Obama did not discuss the heavily sexualized world of rap in his answer. Sexually explicit scenes or lyrical references on these shows appeared 27 times an hour in December and 40 times an hour in March. No one could miss that drumbeat.
In just one week of programming -- 14 hours in March -- PTC analysts found 1,342 instances of offensive/adult content, or 95.8 instances per hour, or one instance of adult content every 38 seconds.
Who is being influenced by these messages? During the two-week December 2007 study period, children under 18 made up roughly 40 percent of the audience for these three BET and MTV rap programs. Because all of these programs re-air throughout the day, study results underestimate the percentage of unique children who are exposed to this flood of sexually explicit and violent and crime-glamorizing rapper swagger.

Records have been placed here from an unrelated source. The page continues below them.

(** X5: when the items before position [n] of an array field pass the
    check and the item at position [n] is a flagged string, the error
    names that position: its message is the one for the path
    [<path>.<key>[n]] and quotes the first 50 characters of the string. *)
Theorem validateNoTruncation_reports_index
        (path key s : string) (before after : list Json) :
  (forall item p, In item before -> validateNoTruncation item p = Return tt) ->
  isTruncated s = true ->
  validateNoTruncation
    (JObject [(key, JArray (before ++ JString s :: after))]) path
  = Throw (ThrowError (mkError
      ("Truncated text detected at "
       ++ indexPath (keyPath path key) (length before)
       ++ ": " ++ dquote ++ substring 0 50 s ++ "..." ++ dquote))).
Proof.
  intros Hbefore Hs.
  change (validateNoTruncation
            (JObject [(key, JArray (before ++ JString s :: after))]) path
          = Throw (ThrowError (mkError
              (truncationMessage
                 (indexPath (keyPath path key) (length before)) s)))).
  cbn [validateNoTruncation].
  change (length before) with (0 + length before).
  generalize 0 as index.
  induction before as [|item before IH]; intros index.
  - cbn [app length]. rewrite Nat.add_0_r. cbn [validateNoTruncation].
    rewrite Hs. reflexivity.
  - cbn [app length].
    rewrite (Hbefore item (indexPath (keyPath path key) index) (or_introl eq_refl)).
    assert (Hrest : forall item' p, In item' before ->
                                    validateNoTruncation item' p = Return tt)
      by (intros item' p Hin; apply Hbefore; now right).
    specialize (IH Hrest (S index)).
    replace (index + S (length before)) with (S index + length before) by lia.
    destruct (_ : Result unit) eqn:E in IH |- *; exact IH.
Qed.

(** ** Constrained generator, further *)

Lemma grammarParsesOf_app (l1 l2 : list Event) :
  grammarParsesOf (l1 ++ l2) = (grammarParsesOf l1 ++ grammarParsesOf l2)%list.
Proof.
  induction l1 as [|e l1 IH]; [reflexivity |].
  destruct e; cbn; now rewrite ?IH.
Qed.

(** Normal form of the projections of a trace built by appending. *)
Ltac trace_projections :=
  repeat rewrite modelPromptsOf_app;
  repeat rewrite manualParsesOf_app;
  repeat rewrite grammarParsesOf_app;
  cbn [modelPromptsOf manualParsesOf grammarParsesOf app];
  rewrite ?app_nil_r.

Section GeneratorFurther.
Context {World : Type}.
Variable lib : ValidationModule.
Variable grammar : LlamaJsonSchemaGrammar.
Variable validator : ValidateFunction.
Variable dependencies : GeneratorDependencies World.
Variable options : GenerationOptions.
Variable analysisType : option AnalysisType.

Local Abbreviation generate :=
  (generateWithSchema lib grammar validator dependencies options analysisType).

(** What the model is asked, in a given state of the world. *)
Local Abbreviation askModel prompt st :=
  (contextSequence dependencies (systemPromptFor analysisType) prompt grammar
                   (maxTokensToUse dependencies options)
                   (temperatureToUse options) (world st)).
Definition typed (c : Config) : option AppConfig.t :=
  ls ← mapM typedLevel (levels c);
  Some (AppConfig.mk ls (wrongMakesImmediatelyDue c) (wrongResetsStreak c)).

(** A configuration of the scheduler among the normalised ones. *)
Definition ofTypedConfig (cfg : AppConfig.t) : Config :=
  {| levels := ofTyped <$> AppConfig.levels cfg;
     wrongMakesImmediatelyDue := AppConfig.wrongMakesImmediatelyDue cfg;
     wrongResetsStreak := AppConfig.wrongResetsStreak cfg |}.

(** The callback of [levels.map]; [i] is the position in the array. *)
Definition normalizeLevel (co : Js.Coercions) (i : nat) (l : RawLevel) : Level :=
  {| id :=
       match rawId l with
       | Js.Num (Js.Fin q) => Qnum q ÷ Zpos (Qden q)
       | _ => Z.of_nat i + 1
       end;
     name :=
       Js.toString co
         (Js.orDefault (rawName l)
            (Js.Str ("Level " +:+
                     Js.numberToString co (Js.int (Z.of_nat i + 1)))));
     promoteAfterCorrect :=
       Js.clampInt
         (Js.toNumber co
            (Js.orDefault (rawPromoteAfterCorrect l) (Js.Num (Js.int 1))))
         1 99;
     intervalDays :=
       Js.clampInt
         (Js.toNumber co
            (Js.orDefault (rawIntervalDays l) (Js.Num (Js.int 0))))
         0 3650 |}.

Fixpoint normalizeLevels (co : Js.Coercions) (i : nat)
    (ls : list (option RawLevel)) : Result (list Level) :=
  match ls with
  | [] => Ok []
  | None :: _ => Throw TypeError
  | Some l :: ls' =>
      rest ← normalizeLevels co (S i) ls';
      Ok (normalizeLevel co i l :: rest)
  end.

(** The loop that keeps the first level of every id. *)
Fixpoint uniqueLevels (seen : gset Z) (ls : list Level) : list Level :=
  match ls with
  | [] => []
  | l :: ls' =>
      if bool_decide (id l ∈ seen) then uniqueLevels seen ls'
      else l :: uniqueLevels ({[ id l ]} ∪ seen) ls'
  end.

Definition defaultLevels : list Level :=
  ofTyped <$> AppConfig.levels Srs.defaultConfig.
(** C7, on the process whose adapter does not load; on a process that
    has a worker, for what the callback and the listener would do; and
    on the process whose logger and adapter load, started without
    arguments and then sent [SIGTERM]. *)
Lemma sigterm_listener_is_never_installed_witness :
  (strict unconfigured = false /\
   yargs unconfigured [] = Normal default_options /\
   load_logger unconfigured (fresh no_jobs)
   = (Normal (VLogger "logger"), logger_loaded) /\
   load_adapter unconfigured logger_loaded
   = (Throw (VError "Error" "no adapter configured"), adapter_failed) /\
   logs unconfigured "logger" "error"
        [VError "Error" "no adapter configured"]
        (store adapter_failed) (store adapter_failed) /\
   fst (main unconfigured [] (fresh no_jobs)) = Exit 1) /\
  (logs rt "logger" "info"
        [VStr ("[" ++ title working ++ "] Worker finished, shutting down.")]
        (store working) (store working) /\
   fst (on_finished rt (VLogger "logger") working) = Exit 0) /\
  (logs rt "logger" "info"
        [VStr ("[" ++ title working ++ "] SIGTERM received at "
                 ++ fst (now rt (store working)) ++ ", exiting now!")]
        (snd (now rt (store working))) (snd (now rt (store working))) /\
   fst (on_SIGTERM rt (VLogger "logger") working) = Exit 0) /\
  (forall u, fst (main bundled [] (fresh no_jobs)) <> Normal u) /\
  listeners_of "SIGTERM" (snd (main bundled [] (fresh no_jobs))) = [] /\
  fst (deliver bundled "SIGTERM" (snd (main bundled [] (fresh no_jobs))))
  = Killed "SIGTERM".
Proof.
  split; [|split; [|split]].
  - assert (Hs : strict unconfigured = false) by reflexivity.
    assert (Ha : yargs unconfigured [] = Normal default_options)
      by reflexivity.
    assert (H1 : load_logger unconfigured (fresh no_jobs)
                 = (Normal (VLogger "logger"), logger_loaded))
      by (vm_compute; reflexivity).
    assert (H2 : load_adapter unconfigured logger_loaded
                 = (Throw (VError "Error" "no adapter configured"),
                    adapter_failed))
      by (vm_compute; reflexivity).
    assert (Hg : logs unconfigured "logger" "error"
                      [VError "Error" "no adapter configured"]
                      (store adapter_failed) (store adapter_failed))
      by (split; [reflexivity | exists VUndefined; vm_compute; reflexivity]).
    split; [exact Hs|]. split; [exact Ha|]. split; [exact H1|].
    split; [exact H2|]. split; [exact Hg|].
    destruct (sigterm_listener_is_never_installed unconfigured [] no_jobs)
      as [Hexit _].
    destruct (Hexit default_options "logger" logger_loaded adapter_failed
                    (VError "Error" "no adapter configured")
                    (store adapter_failed) Hs Ha H1 H2 Hg) as [Hm _].
    exact (f_equal fst Hm).
  - destruct (sigterm_listener_is_never_installed rt [] no_jobs)
      as [_ [Hdone _]].
    assert (Hg : logs rt "logger" "info"
                      [VStr ("[" ++ title working
                               ++ "] Worker finished, shutting down.")]
                      (store working) (store working))
      by (split; [reflexivity | exists VUndefined; vm_compute; reflexivity]).
    split; [exact Hg|].
    exact (f_equal fst (Hdone "logger" working _ Hg)).
  - destruct (sigterm_listener_is_never_installed rt [] no_jobs)
      as [_ [_ [Hterm _]]].
    assert (Hg : logs rt "logger" "info"
                      [VStr ("[" ++ title working ++ "] SIGTERM received at "
                               ++ fst (now rt (store working))
                               ++ ", exiting now!")]
                      (snd (now rt (store working)))
                      (snd (now rt (store working))))
      by (split; [reflexivity | exists VUndefined; vm_compute; reflexivity]).
    split; [exact Hg|].
    exact (f_equal fst (Hterm "logger" working _ Hg)).
  - destruct (sigterm_listener_is_never_installed bundled [] no_jobs)
      as [_ [_ [_ [Hnever [Hnone Hkill]]]]].
    split; [exact Hnever|]. split; [exact Hnone|].
    exact (f_equal fst Hkill).
Defined.
(** X4.  A login succeeds only on a record that is there.  When
    [authenticate_user] answers true, the record it returns is a row of
    one of the stores of the system, carries the user name asked for,
    comes first in the search, and its [password_hash] (the empty
    string when it has none) verifies the password; the message greets
    the [first_name] of that row, or the user name when it has none. *)
Theorem successful_login_is_sound (self : UnifiedAuthSystem)
    (username password msg : pystr) (data : dict) (w : world) :
  fst (authenticate_user self username password w) = Ok (true, msg, data) ->
  (exists project rows,
     In (project, Table rows) (db_managers self)
     /\ In data rows
     /\ has_username username data = true
     /\ Spec.first_match username (db_managers self) = Some (data, project)
     /\ current_project (session (snd (authenticate_user self username
                                         password w))) = project)
  /\ verify_password_value password
       (dict_get data (u "password_hash") (PStr [])) = true
  /\ msg = msg_welcome (dict_get data (u "first_name") (PStr username))
  /\ fst (check_rate_limit self w) = Ok true.
Proof.
  destruct (check_rate_limit self w) as [[[|]|e] w1] eqn:E.
  - destruct (authenticate_by_credentials self username password w w1 E)
      as [Hyes Hno].
    destruct (Spec.accepts self username password).
    + destruct (Hyes eq_refl) as (user_data & project & Hf & _ & Hv & Hout).
      rewrite Hout. cbn [fst snd]. intros H. injection H as <- <-.
      destruct (first_match_In username (db_managers self) user_data project Hf)
        as (rows & H1 & H2 & H3).
      refine (conj _ (conj Hv (conj eq_refl eq_refl))).
      exists project, rows. repeat split; assumption.
    + destruct (Hno eq_refl) as (m & _ & Hout). rewrite Hout. discriminate.
  - rewrite (authenticate_denied self username password w w1 E). discriminate.
  - rewrite (authenticate_error self username password w w1 e E). discriminate.
Qed.

(** X5.  [authenticate_user] never raises, and a login it refuses
    leaves the identity of the session alone: the record returned is
    empty, and [authenticated], [user_info] and [current_project] are
    what they were, so a failed login does not sign out the user who
    was signed in.  The message is one of four: the lockout, the
    unknown user, the wrong password, or the system error with the text
    of the exception. *)
Theorem refused_login_keeps_identity (self : UnifiedAuthSystem)
    (username password : pystr) (w : world) :
  let out := authenticate_user self username password w in
  (exists ok msg data, fst out = Ok (ok, msg, data))
  /\ (forall msg data,
      fst out = Ok (false, msg, data) ->
      data = []
      /\ authenticated (session (snd out)) = authenticated (session w)
      /\ user_info (session (snd out)) = user_info (session w)
      /\ current_project (session (snd out)) = current_project (session w)
      /\ (msg = msg_locked \/ msg = msg_not_found \/ msg = msg_wrong_password
          \/ exists e, msg = msg_system_error e)).
Proof.
  cbn zeta.
  destruct (check_rate_limit self w) as [[[|]|e] w1] eqn:E;
    destruct (check_rate_limit_frame self w w1 _ E) as [Hs Hq].
  - destruct (authenticate_by_credentials self username password w w1 E)
      as [Hyes Hno].
    destruct (Spec.accepts self username password).
    + destruct (Hyes eq_refl) as (user_data & project & _ & _ & _ & Hout).
      rewrite Hout. cbn [fst snd]. split; [eauto|]. discriminate.
    + destruct (Hno eq_refl) as (m & Hm & Hout). rewrite Hout, increment_eval.
      cbn [fst snd session authenticated user_info current_project
           Spec.after_queries].
      split; [eauto|]. intros msg data H. injection H as <- <-.
      rewrite Hs. repeat (split; [reflexivity|]).
      destruct Hm as [-> | ->]; [right; now left | right; right; now left].
  - rewrite (authenticate_denied self username password w w1 E).
    cbn [fst snd]. split; [eauto|]. intros msg data H. injection H as <- <-.
    rewrite Hs. repeat (split; [reflexivity|]). now left.
  - rewrite (authenticate_error self username password w w1 e E).
    cbn [fst snd]. split; [eauto|]. intros msg data H. injection H as <- <-.
    rewrite Hs. repeat (split; [reflexivity|]).
    right. right. right. now exists e.
Qed.
Lemma get_DIE_populated (fuel : nat) (index : Z) (w : Wd) :
  _dielist (self w) ≠ [] →
  _get_DIE size DIE_new fuel index w
  = lift (list_getitem (_dielist (self w)) index) w ∧
  snd (_get_DIE size DIE_new fuel index w) = w.
Proof.
  intros Hne. rewrite get_DIE_run, bool_decide_eq_false_2
    by (by destruct (_dielist (self w))).
  split; [done|]. by destruct (list_getitem (_dielist (self w)) index).
Qed.

(** On an empty list every indexed access enters [_parse_DIEs]. *)
Lemma get_DIE_empty_parses (fuel : nat) (index : Z) (w : Wd) :
  _dielist (self w) = [] →
  count_calls is_ParseDIEs
    (calls (snd (_get_DIE size DIE_new fuel index w)))
  = S (count_calls is_ParseDIEs (calls w)).
Proof.
  intros Hnil. rewrite get_DIE_run, Hnil, bool_decide_eq_true_2 by done.
  destruct (parse_DIEs_calls fuel w) as [offs Hcalls].
  assert (snd (match _parse_DIEs size DIE_new fuel w with
               | (Return _, w') =>
                   lift (list_getitem (_dielist (self w')) index) w'
               | (Raise e, w') => (Raise e, w')
               | (OutOfFuel, w') => (OutOfFuel, w')
               end) = snd (_parse_DIEs size DIE_new fuel w)) as ->.
  { destruct (_parse_DIEs size DIE_new fuel w) as [[[]|e|] w']; [|done|done].
    by destruct (list_getitem (_dielist (self w')) index). }
  rewrite Hcalls.
  change (ParseDIEs :: (DecodeRecord <$> offs))
    with ([ParseDIEs] ++ (DecodeRecord <$> offs)).
  rewrite !count_calls_app, count_calls_decodes, count_calls_singleton
    by done.
  simpl. lia.
Qed.

(** C4, as the code has it.  The abbreviation table: a first call of
    [get_abbrev_table] that returns has asked the resolver once; from then
    on the call returns the same table without asking, and indexed access
    does not touch it.  The DIE list: after a [_parse_DIEs] that returned
    with at least one record, every indexed access answers from that list,
    as the first one did, and changes nothing: no further parse, no
    constructor call; [get_abbrev_table] does not touch the list either.
    (A list left empty is another matter: [get_DIE_empty_parses].) *)
Theorem memoized_fields_once (wa wa' wb wb' : Wd) (t : AbbrevTable)
    (fuel0 : nat) :
  _abbrev_table (self wa) = None →
  get_abbrev_table wa = (Return t, wa') →
  _dielist (self wb) = [] →
  _parse_DIEs size DIE_new fuel0 wb = (Return tt, wb') →
  _dielist (self wb') ≠ [] →
  (count_calls is_ResolveSchema (calls wa')
   = S (count_calls is_ResolveSchema (calls wa)) ∧
   get_abbrev_table wa' = (Return t, wa') ∧
   ∀ fuel index,
     _abbrev_table (self (snd (_get_DIE size DIE_new fuel index wa')))
     = Some t ∧
     count_calls is_ResolveSchema
       (calls (snd (_get_DIE size DIE_new fuel index wa')))
     = count_calls is_ResolveSchema (calls wa')) ∧
  (count_calls is_ParseDIEs (calls wb')
   = S (count_calls is_ParseDIEs (calls wb)) ∧
   (∀ fuel index,
      _get_DIE size DIE_new fuel index wb'
      = _get_DIE size DIE_new fuel0 index wb ∧
      snd (_get_DIE size DIE_new fuel index wb') = wb') ∧
   _dielist (self (snd (get_abbrev_table wb'))) = _dielist (self wb') ∧
   count_calls is_ParseDIEs (calls (snd (get_abbrev_table wb')))
   = count_calls is_ParseDIEs (calls wb')).
Proof.
  intros Hnone Hschema Hnil Hparse Hne. split.
  - rewrite get_abbrev_table_run, Hnone in Hschema.
    destruct (header (self wa) !! "debug_abbrev_offset") as [off|];
      [|done].
    destruct (DWARFInfo_get_abbrev_table (dwarfinfo (self wa)) off)
      as [e|t']; [done|].
    injection Hschema as -> <-. split_and!.
    + simpl. rewrite count_calls_app, count_calls_singleton. simpl. lia.
    + by rewrite get_abbrev_table_run.
    + intros fuel index.
      destruct (get_DIE_keeps_schema fuel index
                  {| self := with_abbrev_table (self wa) t;
                     calls := calls wa ++ [ResolveSchema off] |})
        as [-> ->].
      done.
  - split_and!.
    + destruct (parse_DIEs_calls fuel0 wb) as [offs Hcalls].
      rewrite Hparse in Hcalls. simpl in Hcalls. rewrite Hcalls.
      change (ParseDIEs :: (DecodeRecord <$> offs))
        with ([ParseDIEs] ++ (DecodeRecord <$> offs)).
      rewrite !count_calls_app, count_calls_decodes, count_calls_singleton
        by done.
      simpl. lia.
    + intros fuel index.
      destruct (get_DIE_populated fuel index wb' Hne) as [Hget Hsnd].
      split; [|done]. rewrite Hget.
      by rewrite (get_DIE_run fuel0 index wb), Hnil, Hparse.
    + apply get_abbrev_table_keeps_dielist.
    + apply get_abbrev_table_keeps_dielist.
Qed.

(** What a parse that returned with an empty list tells: the header has
    [unit_length], the boundary is not past the top DIE, and the unit is
    as it was. *)
Lemma parse_DIEs_returned_empty (fuel : nat) (w w' : Wd) :
  _dielist (self w) = [] →
  _parse_DIEs size DIE_new fuel w = (Return tt, w') →
  _dielist (self w') = [] →
  ∃ ul, header (self w') !! "unit_length" = Some ul ∧
        boundary_of (self w') ul ≤ cu_die_offset (self w').
Proof.
  intros Hnil Hrun Hnil'. rewrite parse_DIEs_run in Hrun.
  destruct (header (self w) !! "unit_length") as [ul|] eqn:Hul; [|done].
  destruct (parse_loop_walk _ _ _ _ _ _ Hrun)
    as (l & o1 & w1 & Hwalk & Hge & ->).
  destruct (walk_facts _ _ _ _ _ _ Hwalk) as (Ho1 & Hself & _).
  simpl in Hself. rewrite Hnil in Hself. simpl in Hself.
  rewrite Hself in Hnil'. simpl in Hnil'. subst l. simpl in Ho1.
  rewrite Hself. exists ul. simpl. split; [done|].
  unfold boundary_of in *. simpl. lia.
Qed.

(** C8, as the code has it: on a unit whose list was materialized by a
    [_parse_DIEs] that returned, with [L] records, an index [i >= L] or
    [i < -L] raises [IndexError]; an index in [0, L) returns record [i];
    a negative index [-L <= i < 0] counts from the end and returns
    record [L + i]; and with [L > 0] index 0 returns. *)
Theorem get_DIE_index_bounds (fuel0 fuel : nat) (w0 w : Wd) (index : Z) :
  _dielist (self w0) = [] →
  _parse_DIEs size DIE_new fuel0 w0 = (Return tt, w) →
  (1 ≤ fuel)%nat →
  (index < - Z.of_nat (length (_dielist (self w))) ∨
   Z.of_nat (length (_dielist (self w))) ≤ index →
   fst (_get_DIE size DIE_new fuel index w) = Raise IndexError) ∧
  (0 ≤ index < Z.of_nat (length (_dielist (self w))) →
   ∃ die, _dielist (self w) !! Z.to_nat index = Some die ∧
          _get_DIE size DIE_new fuel index w = (Return die, w)) ∧
  (- Z.of_nat (length (_dielist (self w))) ≤ index < 0 →
   ∃ die, _dielist (self w)
            !! Z.to_nat (Z.of_nat (length (_dielist (self w))) + index)
          = Some die ∧
          _get_DIE size DIE_new fuel index w = (Return die, w)) ∧
  (0 < Z.of_nat (length (_dielist (self w))) →
   ∃ die, _get_DIE size DIE_new fuel 0 w = (Return die, w)).
Proof.
  intros Hnil Hrun Hfuel.
  destruct (_dielist (self w)) as [|d l] eqn:Hl.
  - simpl. split_and!; try (intros; lia). intros _.
    destruct (parse_DIEs_returned_empty _ _ _ Hnil Hrun Hl)
      as (ul & Hul & Hle).
    destruct fuel as [|fuel]; [lia|].
    rewrite get_DIE_run, Hl, bool_decide_eq_true_2 by done.
    rewrite (parse_DIEs_empty_extent fuel w ul Hul Hle). simpl.
    rewrite Hl, list_getitem_out_of_range by (simpl; lia). done.
  - assert (_dielist (self w) ≠ []) as Hne by by rewrite Hl.
    assert (∀ i, _get_DIE size DIE_new fuel i w
                 = lift (list_getitem (d :: l) i) w) as Hget.
    { intros i. rewrite <- Hl. by apply get_DIE_populated. }
    split_and!.
    + intros Hout. by rewrite Hget, list_getitem_out_of_range.
    + intros Hin. destruct (list_getitem_nonneg (d :: l) index Hin)
        as (x & Hx & Hg).
      exists x. by rewrite Hget, Hg.
    + intros Hin. destruct (list_getitem_negative (d :: l) index Hin)
        as (x & Hx & Hg).
      exists x. by rewrite Hget, Hg.
    + intros _. exists d. by rewrite Hget.
Qed.

(** ** Header access *)

(** C9: [cu[name]] returns the header's value for [name] when the header
    has the key, and raises [KeyError] when it has not; no default value
    stands in, and the unit is left as it was. *)
Theorem getitem_header_lookup (name : string) (w : Wd) :
  (∀ v, header (self w) !! name = Some v →
        __getitem__ name w = (Return v, w)) ∧
  (header (self w) !! name = None →
   __getitem__ name w = (Raise (KeyError name), w)).
Proof. rewrite getitem_run. split; [intros v ->|intros ->]; done. Qed.

(** ** The abbreviation table: failures, value, frame *)

(** X1: a [get_abbrev_table] that raises has cached nothing.  Either the
    header has no [debug_abbrev_offset], the error is that [KeyError] and
    the resolver was not called; or the resolver was called at the header's
    offset and the error is the one it raised.  The unit is as it was, and
    the next call fails the same way. *)
Theorem get_abbrev_table_failure_not_cached (w w' : Wd) (e : exn) :
  get_abbrev_table w = (Raise e, w') →
  self w' = self w ∧
  _abbrev_table (self w') = None ∧
  ((header (self w) !! "debug_abbrev_offset" = None ∧
    e = KeyError "debug_abbrev_offset" ∧ calls w' = calls w) ∨
   (∃ off, header (self w) !! "debug_abbrev_offset" = Some off ∧
           DWARFInfo_get_abbrev_table (dwarfinfo (self w)) off = inl e ∧
           calls w' = calls w ++ [ResolveSchema off])) ∧
  fst (get_abbrev_table w') = Raise e.
Proof.
  rewrite get_abbrev_table_run.
  destruct (_abbrev_table (self w)) as [t|] eqn:Hab; [done|].
  destruct (header (self w) !! "debug_abbrev_offset") as [off|] eqn:Hoff.
  - destruct (DWARFInfo_get_abbrev_table (dwarfinfo (self w)) off)
      as [e'|t] eqn:Hres; [|done].
    intros [= <- <-]. simpl. split_and!; [done|done|right; eauto|].
    rewrite get_abbrev_table_run. simpl. by rewrite Hab, Hoff, Hres.
  - intros [= <- <-]. split_and!; [done|done|left; done|].
    by rewrite get_abbrev_table_run, Hab, Hoff.
Qed.

(** X2: the table [get_abbrev_table] returns is then the cached one, and
    it is either the table that was cached before the call, the unit being
    left alone, or, nothing being cached, the table the owning context
    resolves at the header's [debug_abbrev_offset], asked once. *)
Theorem get_abbrev_table_returns_resolved (w w' : Wd) (t : AbbrevTable) :
  get_abbrev_table w = (Return t, w') →
  _abbrev_table (self w') = Some t ∧
  ((_abbrev_table (self w) = Some t ∧ w' = w) ∨
   (_abbrev_table (self w) = None ∧
    ∃ off, header (self w) !! "debug_abbrev_offset" = Some off ∧
           DWARFInfo_get_abbrev_table (dwarfinfo (self w)) off = inr t ∧
           self w' = with_abbrev_table (self w) t ∧
           calls w' = calls w ++ [ResolveSchema off])).
Proof.
  rewrite get_abbrev_table_run.
  destruct (_abbrev_table (self w)) as [t0|] eqn:Hab.
  - intros [= <- <-]. split; [done|]. by left.
  - destruct (header (self w) !! "debug_abbrev_offset") as [off|] eqn:Hoff;
      [|done].
    destruct (DWARFInfo_get_abbrev_table (dwarfinfo (self w)) off)
      as [e|t'] eqn:Hres; [done|].
    intros [= <- <-]. simpl. split; [done|]. right. split; [done|].
    exists off. done.
Qed.

(** X3: whatever way [get_abbrev_table] ends, it leaves [dwarfinfo],
    [header], [structs], [cu_offset], [cu_die_offset] and [_dielist] as
    they were, and it never replaces a table that is cached. *)
Theorem get_abbrev_table_frame (w : Wd) :
  let cu := self w in
  let cu' := self (snd (get_abbrev_table w)) in
  dwarfinfo cu' = dwarfinfo cu ∧
  header cu' = header cu ∧
  structs cu' = structs cu ∧
  cu_offset cu' = cu_offset cu ∧
  cu_die_offset cu' = cu_die_offset cu ∧
  _dielist cu' = _dielist cu ∧
  (∀ t, _abbrev_table cu = Some t → _abbrev_table cu' = Some t).
Proof.
  intros cu cu'. subst cu cu'. rewrite get_abbrev_table_run.
  destruct (_abbrev_table (self w)) as [t0|] eqn:Hab;
    [simpl; by rewrite Hab|].
  destruct (header (self w) !! "debug_abbrev_offset") as [off|];
    [|simpl; by rewrite Hab].
  destruct (DWARFInfo_get_abbrev_table (dwarfinfo (self w)) off);
    simpl; [by rewrite Hab|].
  by repeat split.
Qed.

(** ** Indexed access, from the first call on *)

Lemma list_getitem_inr {A : Type} (l : list A) (index : Z) (x : A) :
  list_getitem l index = inr x →
  ∃ i : nat,
    l !! i = Some x ∧
    Z.of_nat i = (if bool_decide (index < 0)
                  then index + Z.of_nat (length l) else index).
Proof.
  unfold list_getitem. case_bool_decide as Hrange; [done|].
  destruct (l !! Z.to_nat _) as [y|] eqn:Hy; [|done].
  intros [= ->]. eexists. split; [exact Hy|]. lia.
Qed.
(** X19.  In step 2 of [main] the parser's warning about the Tagger's
    reply never comes alone: whenever it is printed, the Tagger has
    returned the empty list and [main] prints its own warning that the
    tailoring will be more generic, and goes on to step 3. *)
Theorem parse_warning_then_generic_warning :
  forall (jd_signals : json) (response_text : pystr),
    In (warning (str "bullet tagging"))
       (printed (main_tag_and_score jd_signals response_text)) ->
    result (tag_resume_bullets response_text) = Returned []
    /\ printed (main_tag_and_score jd_signals response_text)
       = [str "[2/4] Semantically tagging resume bullets...";
          warning (str "bullet tagging");
          str "[WARN] No tagged bullets returned. Tailoring will be more generic.";
          NEWLINE :: str "Pausing for 10 seconds for API Rate Limits...";
          str "[3/4] Computing dynamic alignment scores and executing LaTeX adjustments..."].
Proof.
  intros jd reply.
  rewrite main_tag_and_score_printed, tag_resume_bullets_printed.
  destruct (safe_json_loads_outcomes reply (str "bullet tagging"))
    as [(v & H) | [H | H]].
  - rewrite H. cbn [printed snd app]. intros Hin. exfalso.
    destruct (result (tag_resume_bullets reply)) as [[|unit tagged]|e];
      vm_compute in Hin; intuition discriminate.
  - intros _.
    assert (Htagger : result (tag_resume_bullets reply) = Returned [])
      by now rewrite tag_resume_bullets_result, H.
    rewrite Htagger, H. split; reflexivity.
  - rewrite H. cbn [printed snd app]. intros Hin. exfalso.
    destruct (result (tag_resume_bullets reply)) as [[|unit tagged]|e];
      vm_compute in Hin; intuition discriminate.
Qed.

A year ago, Obama made an obvious point when he said Don Imus was fired by NBC for using degrading words that are all over rap radio, but rap mogul Russell Simmons cried foul: "What we need to reform is the conditions that create these lyrics. Obama needs to reform the conditions of poverty."
That is, of course, ludicrous. Poverty doesn't "cause" violent gangsta rap any more than road rage is caused by Toyota. These messages are vile and contemptible, and black leaders like former Gov. Doug Wilder and Bill Cosby are true heroes for saying so, while suffering the inevitable blowback.
And Barack Obama is dusting off his shoulders to the applause of the crowd.
Food for thought.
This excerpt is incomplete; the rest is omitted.